Unfortunately, the little Bijou Orchestra was quite inoperative, and needed, more or less, a complete restoration, so there was no way for me to get any idea of what it might sound like. Moreover, it was partially disassembled, and to make matters even worse the price was very high -- a staggering $250.00. To get the machine into playing condition, Mr. Vincent said that he could recover the pressure bellows and rebuild the main valve chest and pneumatic stack, all for an additional $125.00. Since I didn't have the extra money I had many uncertain feelings and reservations about getting into this kind of long range project. Still, I wanted the little orchestrion. Maybe, I thought, my parents would help me pay for it, but perhaps not, too. No matter, though, because I spent the next hour intently examining this wonderful relic. I could have stayed there for several more hours, but Mrs. Raney wanted to return home for an afternoon appointment she needed to keep. So, after inspecting and agreeing to buy the Bijou Orchestra for the grand sum of $250.00, we then drove back toward Whittier, for a brief stopover at Mrs. Raney's home, so that she could find the 15 Pianino music rolls that went with the Bijou Orchestra. And, she said, another 20 or 25 rolls could be acquired for an extra amount of money. Thus, once at her home I could examine these extra music rolls--about 25 of them, as it turned out, and make a decision about them.
Nearing Whittier we drove along old and winding Workman Mill Road. In an area near the main gates to the huge Rose Hills Cemetery we turned westerly onto a narrow, paved street with a decidedly rural appearance. It was Cliota Avenue, located at the western skirt of the Whittier hills, and it was probably considerably less than a mile in length. As we reached the end of the pavement we turned off onto a graveled road that wound its way through a dense grove of tall eucalyptus trees. All that remained of the home place was a modest and old looking, perhaps three bedroom, whitewashed stucco house. The large music room that had once housed the Raney’s huge collection had already been demolished, with just a bare patch of ground amidst the forest of trees as a reminder. I wondered how soon the remaining house, which appeared to be in the near middle of the eucalyptus grove, providing a rustic, secluded, and restful country setting, would also be gone. We pulled up in front of the house, and got out of the car. I glanced around briefly as we walked toward the house.
Mrs. Raney led us into the house for some freshly made lemonade and to listen to a few tunes on one or more of the several music box and coin-piano "remembrances" she was keeping. After that she would take me into the basement to get at the music rolls. The first of the keepsakes she played was a beautiful and mellow sounding Seeburg G orchestrion. I will never forget the tune it rendered: the Beer Barrel Polka. Today I still think of Mrs. Raney and that long-ago afternoon in 1955 whenever I hear this charming, toe-tapping Melodie Violin. Other instruments demonstrated included a sprightly Western Electric Piano with xylophone and a superb upright disc music box of exceptional tone and brilliance.

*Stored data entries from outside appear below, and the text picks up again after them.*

(** An entry for [x] lies above the expansion marker of [p]. *)
Definition above (st : list (rstr * bool)) (x p : rstr) : Prop :=
  exists st1 b st2, st = st1 ++ (p, true) :: st2 /\ (x, b) ∈ st1.

Lemma above_cons_inv y b st x p :
  above ((y, b) :: st) x p -> above st x p \/ (x = y /\ (p, true) ∈ st).
Proof.
  intros (st1 & c & st2 & Heq & Hin). destruct st1 as [|[y' b'] st1]; [by apply elem_of_nil in Hin|].
  injection Heq as <- <- ->. apply elem_of_cons in Hin as [[= -> ->]|Hin].
  - right. split; [done|]. apply elem_of_app. right. by left.
  - left. by exists st1, c, st2.
Qed.

Lemma above_cons e st x p : above st x p -> above (e :: st) x p.
Proof. intros (st1 & b & st2 & -> & Hin). exists (e :: st1), b, st2. split; [done|]. by right. Qed.

Lemma above_app st0 st x p : above st x p -> above (st0 ++ st) x p.
Proof. induction st0; simpl; auto using above_cons. Qed.

Lemma above_marker st0 b st x p : (x, b) ∈ st0 -> (p, true) ∈ st -> above (st0 ++ st) x p.
Proof.
  intros Hx Hp. apply list_elem_of_In, in_split in Hp as (a & c & ->).
  exists (st0 ++ a), b, c. rewrite <- app_assoc. split; [done|]. apply elem_of_app. by left.
Qed.

Lemma above_in st x p : above st x p -> (p, true) ∈ st.
Proof. intros (st1 & b & st2 & -> & _). apply elem_of_app. right. by left. Qed.

Lemma markers_compare st p q :
  (p, true) ∈ st -> (q, true) ∈ st -> p = q \/ above st p q \/ above st q p.
Proof.
  induction st as [|[y b] st IH]; [by intros ?%elem_of_nil|].
  intros Hp Hq. apply elem_of_cons in Hp, Hq. destruct Hp as [Hp|Hp], Hq as [Hq|Hq]; simplify_eq.
  - by left.
  - right; left. by apply (above_marker [(y, true)] true); [left|].
  - right; right. by apply (above_marker [(y, true)] true); [left|].
  - destruct (IH Hp Hq) as [?|[?|?]]; auto using above_cons.
Qed.

Section order.
Context (self : DependencyResolver) (in_packages : gset rstr).

Abbreviation succs := (sort_dependencies self in_packages).

(** [p] depends on [d] inside the plan. *)
Definition plan_edge (p d : rstr) : Prop := d ∈ succs p.

Lemma plan_edge_spec p d :
  plan_edge p d <-> d ∈ (default ∅ (dep_graph self !! p) : gset rstr) /\ d ∈ in_packages.
Proof.
  unfold plan_edge, sort_dependencies.
  rewrite elem_of_dedup, elem_of_sort_strs, list_elem_of_filter, elem_of_elements. tauto.
Qed.

(** * The invariant of the ordering loop *)

Record sort_inv (s : SortState) : Prop := {
  si_result : forall p, p ∈ sort_result s <-> sort_states s !! p = Some ORDERED;
  si_nodup : NoDup (sort_result s);
  si_open : forall p, (p, true) ∈ sort_stack s <-> sort_states s !! p = Some VISITING;
  si_open_nodup : NoDup (open_packages (sort_stack s));
  si_path : forall p x, above (sort_stack s) x p -> rtc plan_edge p x;
  si_pending : forall p d, (p, true) ∈ sort_stack s -> plan_edge p d ->
    sort_states s !! d = Some ORDERED \/ above (sort_stack s) d p \/ rtc plan_edge d p;
  si_done : forall p d, p ∈ sort_result s -> plan_edge p d ->
    before (sort_result s) d p \/ rtc plan_edge d p;
  si_stack_in : forall p b, (p, b) ∈ sort_stack s -> p ∈ in_packages;
  si_states_in : forall p, is_Some (sort_states s !! p) -> p ∈ in_packages
}.

Lemma sort_inv_mark p st states res :
  sort_inv {| sort_stack := (p, true) :: st; sort_states := states; sort_result := res |} ->
  sort_inv {| sort_stack := st; sort_states := <[p := ORDERED]> states; sort_result := res ++ [p] |}.
Proof.
  intros [Hres Hnd Hop Hond Hpath Hpend Hdone Hin Hsin]; simpl in *.
  assert (Hp : states !! p = Some VISITING) by (apply Hop; by left).
  assert (Hpst : (p, true) ∉ st).
  { intros H. change (open_packages _) with (p :: open_packages st) in Hond.
    apply NoDup_cons in Hond as [Hn _]. apply Hn. by apply elem_of_open_packages. }
  assert (Hpres : p ∉ res) by (rewrite Hres; congruence).
  split; simpl.
  - intros q. rewrite elem_of_app, list_elem_of_singleton, Hres, lookup_insert.
    case_decide; [subst; by split; auto|]. split; [|by left]. intros [?|?]; congruence.
  - apply NoDup_app. split; [done|]. split; [set_solver|apply NoDup_singleton].
  - intros q. rewrite lookup_insert. case_decide as Hpq.
    + subst. split; [done|discriminate].
    + rewrite <- Hop, elem_of_cons. naive_solver.
  - change (open_packages _) with (p :: open_packages st) in Hond. by apply NoDup_cons in Hond as [_ ?].
  - intros q x H. apply Hpath. by apply above_cons.
  - intros q d Hq Hd. rewrite lookup_insert. case_decide as Hpd; [by left|].
    destruct (Hpend q d) as [?|[H|?]]; [by right|done|by left| |by right; right].
    apply above_cons_inv in H as [?|[-> _]]; [by right; left|done].
  - intros q d. rewrite elem_of_app, list_elem_of_singleton. intros [Hq| ->] Hd.
    + destruct (Hdone q d Hq Hd); [left; by apply before_app|by right].
    + destruct (Hpend p d) as [?|[H|?]]; [by left|done| | |by right].
      * left. apply before_snoc. by apply Hres.
      * apply above_cons_inv in H as [H|[_ H]]; [by apply above_in in H|done].
  - intros q b Hq. eapply Hin. by right.
  - intros q. rewrite lookup_insert. case_decide; [subst; intros _; by eapply Hin; left|apply Hsin].
Qed.

Lemma sort_inv_skip p st states res v :
  states !! p = Some v ->
  sort_inv {| sort_stack := (p, false) :: st; sort_states := states; sort_result := res |} ->
  sort_inv {| sort_stack := st; sort_states := states; sort_result := res |}.
Proof.
  intros Hp [Hres Hnd Hop Hond Hpath Hpend Hdone Hin Hsin]; simpl in *.
  assert (Hop' : forall q, (q, true) ∈ st <-> states !! q = Some VISITING)
    by (intros q; rewrite <- Hop, elem_of_cons; naive_solver).
  split; simpl; try done.
  - intros q x H. apply Hpath. by apply above_cons.
  - intros q d Hq Hd. destruct (Hpend q d) as [?|[H|?]]; [by right|done|by left| |by right; right].
    apply above_cons_inv in H as [?|[-> _]]; [by right; left|].
    destruct v; [|by left]. apply Hop' in Hp.
    destruct (markers_compare st p q Hp Hq) as [->|[?|H]]; [right; right; constructor|by right; left|].
    right; right. apply Hpath. by apply above_cons.
  - intros q b Hq. eapply Hin. by right.
Qed.

Lemma sort_inv_expand p st states res :
  states !! p = None ->
  sort_inv {| sort_stack := (p, false) :: st; sort_states := states; sort_result := res |} ->
  sort_inv {| sort_stack := map (fun d => (d, false)) (succs p) ++ (p, true) :: st;
              sort_states := <[p := VISITING]> states; sort_result := res |}.
Proof.
  intros Hp [Hres Hnd Hop Hond Hpath Hpend Hdone Hin Hsin]; simpl in *.
  assert (Hmap : forall q b, (q, b) ∈ map (fun d => (d, false)) (succs p) <-> b = false /\ plan_edge p q).
  { intros q b. unfold plan_edge. rewrite list_elem_of_In, in_map_iff.
    setoid_rewrite <- list_elem_of_In. naive_solver. }
  assert (Hpst : (p, true) ∉ st).
  { intros H. assert (states !! p = Some VISITING) by (apply Hop; by right). congruence. }
  (* an entry of the new stack above a marker *)
  assert (Habove : forall x q, above (map (fun d => (d, false)) (succs p) ++ (p, true) :: st) x q ->
    (plan_edge p x \/ x = p) /\ ((q = p /\ plan_edge p x) \/ (q, true) ∈ st) \/ above st x q).
  { intros x q (st1 & b & st2 & Heq & Hx). apply app_eq_app in Heq as (k & [[H1 H2]|[H1 H2]]).
    - destruct k as [|e k]; simplify_eq/=.
      + left. rewrite app_nil_r in H1. rewrite <- H1 in Hx. apply Hmap in Hx as [_ Hx]. auto.
      + exfalso. assert ((q, true) ∈ map (fun d => (d, false)) (succs p)) as [? _]%Hmap; [|done].
        rewrite H1. apply elem_of_app. right. by left.
    - destruct k as [|e k]; simplify_eq/=.
      + left. rewrite app_nil_r in Hx. apply Hmap in Hx as [_ Hx]. auto.
      + apply elem_of_app in Hx as [[_ Hx]%Hmap|[[= -> ->]|Hx]%elem_of_cons].
        * left. split; [by left|]. right. apply elem_of_app. right. by left.
        * left. split; [by right|]. right. apply elem_of_app. right. by left.
        * right. by exists k, b, st2. }
  assert (Hpathp : forall q, (q, true) ∈ st -> rtc plan_edge q p).
  { intros q Hq. apply Hpath. by apply (above_marker [(p, false)] false); [left|]. }
  split; simpl; try done.
  - intros q. rewrite Hres, lookup_insert. case_decide; [subst; naive_solver|done].
  - intros q. rewrite elem_of_app, elem_of_cons, Hmap, lookup_insert. case_decide as Hpq; [naive_solver|].
    rewrite <- Hop, elem_of_cons. naive_solver.
  - rewrite open_packages_app, open_packages_pending. simpl.
    change (NoDup (p :: open_packages st)). apply NoDup_cons. split; [|done].
    by rewrite elem_of_open_packages.
  - intros q x [[Hx Hq]|H]%Habove.
    + destruct Hq as [[-> Hx']|Hq]; [by apply rtc_once|]. destruct Hx as [Hx| ->]; [|by apply Hpathp].
      eapply rtc_r; [by apply Hpathp|done].
    + apply Hpath. by apply above_cons.
  - intros q d. rewrite elem_of_app, elem_of_cons, Hmap. intros [[? _]|[[= ->]|Hq]] Hd; [done| |].
    + right; left. exists (map (fun d => (d, false)) (succs p)), false, st. split; [done|]. by apply Hmap.
    + destruct (Hpend q d) as [H|[H|?]]; [by right|done| | |by right; right].
      * left. rewrite lookup_insert_ne; [done|naive_solver].
      * apply above_cons_inv in H as [?|[-> _]]; right; left.
        -- by apply above_app, above_cons.
        -- rewrite cons_middle, app_assoc. apply (above_marker _ true); [|done].
           apply elem_of_app. right. by left.
  - intros q b. rewrite elem_of_app, elem_of_cons, Hmap. intros [[-> H]|[[= -> ->]|H]].
    + by apply plan_edge_spec in H as [_ ?].
    + eapply Hin. by left.
    + eapply Hin. by right.
  - intros q. rewrite lookup_insert. case_decide; [subst; intros _; by eapply Hin; left|apply Hsin].
Qed.

Lemma sort_step_inv p b st states res :
  sort_inv {| sort_stack := (p, b) :: st; sort_states := states; sort_result := res |} ->
  sort_inv (sort_step self in_packages p b st states res).
Proof.
  intros Hi. unfold sort_step. destruct b.
  - rewrite decide_True by (apply (si_open _ Hi); simpl; by left). by apply sort_inv_mark.
  - destruct (states !! p) as [v|] eqn:E; [by eapply sort_inv_skip|by apply sort_inv_expand].
Qed.

(** * Termination *)

Definition sort_measure (s : SortState) : nat :=
  length (sort_stack s)
  + total_weight (sort_weight self in_packages) (in_packages ∖ dom (sort_states s)).

Lemma sort_step_measure p b st states res :
  (b = false -> p ∈ in_packages) ->
  (sort_measure (sort_step self in_packages p b st states res)
   < sort_measure {| sort_stack := (p, b) :: st; sort_states := states; sort_result := res |})%nat.
Proof.
  intros Hp. unfold sort_step. destruct b.
  - case_decide as Hv; unfold sort_measure; simpl; [|lia].
    replace (dom (<[p:=ORDERED]> states)) with (dom states); [lia|].
    rewrite dom_insert_L. assert (p ∈ dom states) by (apply elem_of_dom; eauto). set_solver.
  - destruct (states !! p) eqn:E; unfold sort_measure; simpl; [lia|].
    rewrite (total_weight_remove _ (in_packages ∖ dom states) p).
    2: { apply elem_of_difference. split; [by apply Hp|]. by apply not_elem_of_dom. }
    rewrite dom_insert_L.
    replace (in_packages ∖ ({[p]} ∪ dom states)) with (in_packages ∖ dom states ∖ {[p]}) by set_solver.
    unfold sort_weight at 2. rewrite length_app, length_map. simpl. lia.
Qed.

(** States only ever get added. *)
Lemma sort_step_dom p b st states res :
  dom states ⊆ dom (sort_states (sort_step self in_packages p b st states res)).
Proof.
  unfold sort_step. destruct b; [case_decide; simpl; [rewrite dom_insert_L|]; set_solver|].
  destruct (states !! p); simpl; [done|]. rewrite dom_insert_L. set_solver.
Qed.

Lemma sort_loop_total fuel s :
  sort_inv s -> (sort_measure s <= fuel)%nat ->
  exists s', sort_loop fuel self in_packages s = Some s'
    /\ sort_inv s' /\ sort_stack s' = [] /\ dom (sort_states s) ⊆ dom (sort_states s').
Proof.
  revert s; induction fuel as [|fuel IH]; intros [[|[p b] st] states res] Hi Hm; simpl.
  - by eexists.
  - unfold sort_measure in Hm. simpl in Hm. lia.
  - by eexists.
  - destruct (IH (sort_step self in_packages p b st states res)) as (s' & Hs' & Hi' & He & Hd).
    + by apply sort_step_inv.
    + pose proof (sort_step_measure p b st states res).
      pose proof (si_stack_in _ Hi p b ltac:(by left)). lia || (simpl in *; intuition lia).
    + exists s'. split_and!; [done..|]. simpl. etrans; [apply sort_step_dom|done].
Qed.

(** * All roots *)

Lemma sort_inv_root root s :
  sort_inv s -> sort_stack s = [] -> root ∈ in_packages ->
  sort_inv {| sort_stack := [(root, false)]; sort_states := sort_states s; sort_result := sort_result s |}.
Proof.
  intros [Hres Hnd Hop Hond Hpath Hpend Hdone Hin Hsin] He Hroot.
  rewrite He in *. split; simpl; try done.
  - intros p. rewrite <- Hop, list_elem_of_singleton. split; [done|by intros ?%elem_of_nil].
  - intros p x [?|[_ ?%elem_of_nil]]%above_cons_inv; [|done].
    by apply Hpath.
  - intros p d ?%list_elem_of_singleton. done.
  - by intros p b [= -> ->]%list_elem_of_singleton.
Qed.

Lemma sort_loop_root fuel root s :
  sort_inv s -> sort_stack s = [] -> root ∈ in_packages ->
  (sort_fuel self in_packages <= fuel)%nat ->
  exists s', sort_loop fuel self in_packages
      {| sort_stack := [(root, false)]; sort_states := sort_states s; sort_result := sort_result s |} = Some s'
    /\ sort_inv s' /\ sort_stack s' = [] /\ dom (sort_states s) ∪ {[root]} ⊆ dom (sort_states s').
Proof.
  intros Hi He Hroot Hf. pose proof (sort_inv_root root s Hi He Hroot) as Hi0.
  destruct fuel as [|fuel]; [unfold sort_fuel in Hf; lia|]. cbn [sort_loop sort_stack sort_states sort_result].
  pose proof (sort_step_inv _ _ _ _ _ Hi0) as Hi1.
  destruct (sort_loop_total fuel _ Hi1) as (s' & Hs' & Hi' & He' & Hd).
  - pose proof (sort_step_measure root false [] (sort_states s) (sort_result s) ltac:(done)) as Hm.
    assert (sort_measure {| sort_stack := [(root, false)]; sort_states := sort_states s;
                            sort_result := sort_result s |} <= sort_fuel self in_packages)%nat; [|lia].
    unfold sort_measure, sort_fuel. simpl. apply le_n_S, total_weight_mono. set_solver.
  - exists s'. split_and!; [done..|]. etrans; [|exact Hd].
    unfold sort_step. destruct (sort_states s !! root) eqn:E; simpl.
    + assert (root ∈ dom (sort_states s)) by (apply elem_of_dom; eauto). set_solver.
    + rewrite dom_insert_L. set_solver.
Qed.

The social pleasantries and wonderful entertainment aside, Mrs. Raney led me outside and around into the back yard, whereupon she opened a large inclined (not quite horizontal) cellar door. We then walked down a short flight of cement steps into a darkened basement. In the dimness I could discern lots of old cardboard boxes of indiscriminate size that were scattered about the concrete floor, some piled high and tottering as if ready to topple over. After some groping around for a moment at the foot of the stairs Mrs. Raney found the dangling light cord and jerked it, turning on the only electric light bulb in the basement. Once the room was illuminated I was startled by the multitude of music rolls and music box discs -- piles and piles of them, some stacked up halfway to the ceiling. There may have been as many as ten stacks of Regina, Polyphon, Symphonium, and other makes of music box disks, of varying size, some stacks several feet high, all sorted by make and size. What remained of the music roll collection was amazing. Against the walls were seemingly countless cardboard boxes of orchestrion and coin piano rolls, representing many types of machines. Even to my untrained eye, I was astonished at the quantity and variety that confronted me, but I was too young and innocent then to realize the real significance of the music stash that lay before my eyes.

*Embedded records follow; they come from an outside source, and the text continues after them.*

(** What a process sees of its surroundings: its effective user, whether
    policy.toml exists, and the two files of the configuration directory. *)
Record PolicyEnv := {
  is_root : bool;
  policy_path : rstr;
  config_path : rstr;
  policy_exists : bool;
  open_policy : result OpenedFile IoError;
  open_config : result OpenedFile IoError
}.

(** Errors of the elevation hand-over. *)
Inductive HandoffError :=
| NotElevated
| MarkerMissing
| HandoffTooLong
| HandoffUndecodable
| HandoffPolicy (e : PolicyError)
| HandoffMismatch
| HandoffDuplicate
| HandoffUnserializable
| PolicyUnenforceable.

Section loading.
Context `{Codecs Table Value}.

Definition validate_legacy_security_config (table : Table) (path : rstr) : result unit PolicyError :=
  match table_get table (str "security") with
  | Some security =>
      if is_some_and (as_table security) table_is_empty then Ok tt
      else Err (LegacySecurityConfig path)
  | None => Ok tt
  end.

Definition reject_legacy_security_file (path : rstr) (opened : result OpenedFile IoError)
  : result unit PolicyError :=
  match read_policy_file opened with
  | Ok content =>
      let? table := ok_or (toml_table content) (PolicyParse path) in
      validate_legacy_security_config table path
  | Err NotFound => Ok tt
  | Err source => Err (PolicyRead path source)
  end.

Definition load (path : rstr) (opened : result OpenedFile IoError) : result SecurityPolicy PolicyError :=
  let? content := map_err (PolicyRead path) (read_policy_file opened) in
  ok_or (toml_policy content) (PolicyParse path).

Definition load_optional (env : PolicyEnv) : result SecurityPolicy PolicyError :=
  reject_legacy_security_file (config_path env) (open_config env) ;?
  match load (policy_path env) (open_policy env) with
  | Ok policy => Ok policy
  | Err (PolicyRead _ NotFound) => Ok policy_default
  | Err error => Err error
  end.

(** [INHERITED_POLICY] is the second argument. *)
Definition load_default (env : PolicyEnv) (inherited : option SecurityPolicy)
  : result SecurityPolicy PolicyError :=
  match inherited with
  | Some policy => Ok policy
  | None => load_optional env
  end.

(** * Elevation hand-over *)

Definition POLICY_MARKER : rstr := str "__omg_policy=".

Definition validate_inherited_policy (env : PolicyEnv) (policy : SecurityPolicy) : result unit HandoffError :=
  let? trusted := map_err HandoffPolicy (load_optional env) in
  ensure (bool_decide (policy = trusted)) HandoffMismatch.

(** [inherit_policy]: the new contents of [INHERITED_POLICY]. *)
Definition inherit_policy (env : PolicyEnv) (inherited : option SecurityPolicy) (argument : rstr)
  : result (option SecurityPolicy) HandoffError :=
  ensure (is_root env) NotElevated ;?
  let? encoded := ok_or (strip_prefix POLICY_MARKER argument) MarkerMissing in
  ensure (str_len encoded <=? 65536) HandoffTooLong ;?
  let? bytes := ok_or (hex_decode encoded) HandoffUndecodable in
  let? policy := ok_or (json_from_slice bytes) HandoffUndecodable in
  validate_inherited_policy env policy ;?
  match inherited with
  | None => Ok (Some policy)
  | Some _ => Err HandoffDuplicate
  end.

Definition explicit_policy_exists (env : PolicyEnv) (inherited : option SecurityPolicy) : bool :=
  match inherited with Some _ => true | None => policy_exists env end.

Definition policy_handoff (env : PolicyEnv) (inherited : option SecurityPolicy)
  : result (option rstr) HandoffError :=
  if negb (explicit_policy_exists env inherited) then Ok None
  else
    let? policy := map_err HandoffPolicy (load_default env inherited) in
    let? bytes := ok_or (json_to_vec policy) HandoffUnserializable in
    ensure (Z.of_nat (length bytes) <=? 32768) HandoffTooLong ;?
    Ok (Some (POLICY_MARKER ++ hex_encode bytes)).

Definition require_native_plan_support (env : PolicyEnv) (inherited : option SecurityPolicy)
  : result unit HandoffError :=
  let? policy := map_err HandoffPolicy (load_default env inherited) in
  ensure (negb (explicit_policy_exists env inherited) && bool_decide (policy = policy_default))
    PolicyUnenforceable.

In just a short time Mrs. Raney found several aged cardboard boxes filled with Pianino rolls, although to get to them she had to rummage though several stacks of other kinds of boxed music rolls, pushing aside piles of stuff in the process. So, I now had my 15 Pianino rolls, in a variety of colors: red paper rolls, white rolls, a few orange colored rolls and numerous green paper rolls. Additionally, there were another 25 Pianino music rolls that would hopefully also soon be mine to enjoy. But before I had much of a chance to examine the rolls, Mrs. Raney and I picked up the boxes and headed off to her automobile, so that she could drive me back to my home in Santa Fe Springs and still have plenty of time to keep a previously scheduled appointment later in the day. As we rounded a corner of the house I asked where the music building had been, imagining that there ought to still be observable some sign of existence. Mrs. Raney pointed in a direction southwesterly from the house and said "it was over there in the trees." But there was nothing for me to see, no splintered remnants or trace remained, just a bare patch of ground, freshly leveled, and a gaping hole in the thick grove of trees. We moved on toward the car, and Santa Fe Springs.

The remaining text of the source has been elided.